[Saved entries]
[Start of Attachment]

Lemma bind_self_df {B} (d : DataFrame) (k : DataFrame -> M B) :
  bind self_df k (mkAnalyzer (Some d)) = k d (mkAnalyzer (Some d)).
Proof.
  rewrite (@bind_returns _ _ self_df k _ [] (mkAnalyzer (Some d)) d) by reflexivity.
  symmetry. apply run_eta.
Qed.

Lemma bind_lift_return {A B} (a : A) (k : A -> M B) (s : Analyzer) :
  bind (lift (Return a)) k s = k a s.
Proof.
  rewrite (@bind_returns _ _ (lift (Return a)) k s [] s a) by reflexivity.
  symmetry. apply run_eta.
Qed.

Lemma bind_lift_raise {A B} (e : exn) (k : A -> M B) (s : Analyzer) :
  bind (lift (Raise e)) k s = ([], s, Raise e).
Proof. reflexivity. Qed.

(** ** The Table Presenter on a frame with records: C7 *)

Lemma inserted_app (t1 t2 : list event) :
  inserted (t1 ++ t2) = inserted t1 ++ inserted t2.
Proof.
  induction t1 as [|ev t1 IH]; simpl; [reflexivity|].
  destruct ev; simpl; rewrite ?IH; reflexivity.
Qed.

Lemma inserted_headings (cols : list Py.str) :
  inserted (flat_map (fun col => [TreeHeading col; TreeColumn col 120 (u "w")]) cols) = [].
Proof. induction cols as [|c cols IH]; simpl; auto. Qed.

Lemma inserted_rows (irs : list (nat * list value)) :
  inserted (flat_map (fun ir => [TreeInsert (snd ir) (row_tag (fst ir))]) irs)
  = map (fun ir => (snd ir, row_tag (fst ir))) irs.
Proof. induction irs as [|ir irs IH]; simpl; [|rewrite IH]; reflexivity. Qed.

Lemma length_enumerate {A} (l : list A) (k : nat) : length (enumerate k l) = length l.
Proof. revert k; induction l as [|a l IH]; intros k; simpl; [|rewrite IH]; reflexivity. Qed.

Lemma map_snd_enumerate {A} (l : list A) (k : nat) : map snd (enumerate k l) = l.
Proof. revert k; induction l as [|a l IH]; intros k; simpl; [|rewrite IH]; reflexivity. Qed.

Lemma nth_error_enumerate {A} (l : list A) (k n : nat) :
  nth_error (enumerate k l) n = option_map (fun a => (k + n, a)) (nth_error l n).
Proof.
  revert k n; induction l as [|a l IH]; intros k [|n]; simpl; try reflexivity.
  - rewrite Nat.add_0_r. reflexivity.
  - rewrite IH. replace (S k + n) with (k + S n) by lia. reflexivity.
Qed.

Lemma row_tags_differ : u "evenrow" <> u "oddrow".
Proof. vm_compute. discriminate. Qed.

Lemma row_tag_even (N : nat) : row_tag N = u "evenrow" <-> Nat.Even N.
Proof.
  unfold row_tag. destruct (Nat.eqb_spec (N mod 2) 0) as [H0|H0]; split; intros H.
  - exists (N / 2). pose proof (Nat.div_mod_eq N 2). lia.
  - reflexivity.
  - exfalso. apply row_tags_differ. symmetry. exact H.
  - exfalso. apply H0. destruct H as [k ->].
    rewrite Nat.mul_comm. apply Nat.Div0.mod_mul.
Qed.

Section Table.

Variable fill : Py.str -> nat -> Py.str.

Lemma show_full_dataset_nonempty (d : DataFrame) :
  empty d = false ->
  show_full_dataset fill (mkAnalyzer (Some d))
  = (table_events d, mkAnalyzer (Some d), Return tt).
Proof.
  intros He. unfold show_full_dataset.
  rewrite bind_self_df, He.
  repeat first [rewrite bind_emit | rewrite bind_self_df].
  erewrite bind_returns;
    [|apply (for_each_events (columns d) _
               (fun col => [TreeHeading col; TreeColumn col 120 (u "w")]));
      reflexivity].
  repeat first [rewrite bind_emit | rewrite bind_self_df].
  erewrite bind_returns;
    [|apply (for_each_events (enumerate 1 (itertuples (head 200 d))) _
               (fun ir => [TreeInsert (snd ir) (row_tag (fst ir))]));
      reflexivity].
  repeat rewrite bind_emit.
  reflexivity.
Qed.

Lemma inserted_table_events (d : DataFrame) :
  inserted (table_events d)
  = map (fun ir => (snd ir, row_tag (fst ir))) (enumerate 1 (firstn 200 (rows d))).
Proof.
  unfold table_events. rewrite !inserted_app, inserted_headings, inserted_rows.
  simpl. rewrite app_nil_r. reflexivity.
Qed.

(** C7. For a dataset that is not empty the rows put into the table are,
    in order, the first 200 records of the dataset (all of them when
    there are fewer): min(200, len) rows; and the N-th inserted row,
    counted from 1, is the N-th record and carries the tag [evenrow]
    exactly when N is even ([oddrow] otherwise). *)
Theorem table_shows_first_200_rows_alternately_tagged (d : DataFrame) :
  empty d = false ->
  let shown := inserted (events (show_full_dataset fill (mkAnalyzer (Some d)))) in
  length shown = Nat.min 200 (length (rows d)) /\
  map fst shown = firstn 200 (rows d) /\
  forall N row tag,
    1 <= N -> nth_error shown (N - 1) = Some (row, tag) ->
    nth_error (rows d) (N - 1) = Some row /\
    (tag = u "evenrow" <-> Nat.Even N) /\
    (tag = u "oddrow" <-> ~ Nat.Even N).
Proof.
  intros He shown. subst shown.
  rewrite show_full_dataset_nonempty by exact He. unfold events. simpl fst.
  rewrite inserted_table_events. split; [|split].
  - rewrite length_map, length_enumerate, length_firstn. reflexivity.
  - rewrite map_map. simpl. apply map_snd_enumerate.
  - intros N row tag HN Hnth.
    rewrite nth_error_map, nth_error_enumerate in Hnth.
    destruct (nth_error (firstn 200 (rows d)) (N - 1)) as [r|] eqn:Hr;
      simpl in Hnth; [|discriminate].
    injection Hnth as <- <-.
    replace (S (N - 1)) with N by lia.
    rewrite nth_error_firstn in Hr.
    destruct (N - 1 <? 200); [|discriminate].
    split; [exact Hr|]. split; [apply row_tag_even|].
    rewrite <- row_tag_even. unfold row_tag.
    destruct (N mod 2 =? 0); split; intros H; try reflexivity.
    + exfalso. apply row_tags_differ, H.
    + exfalso. apply H. reflexivity.
    + apply not_eq_sym, row_tags_differ.
Qed.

[End of Attachment]

### DESCRIPTION OF THE TASK
Reproduce every line from the preceding data in which the word "discriminate" can be found.

### RESULT
Proof. vm_compute. discriminate. Qed.
      simpl in Hnth; [|discriminate].
    destruct (N - 1 <? 200); [|discriminate].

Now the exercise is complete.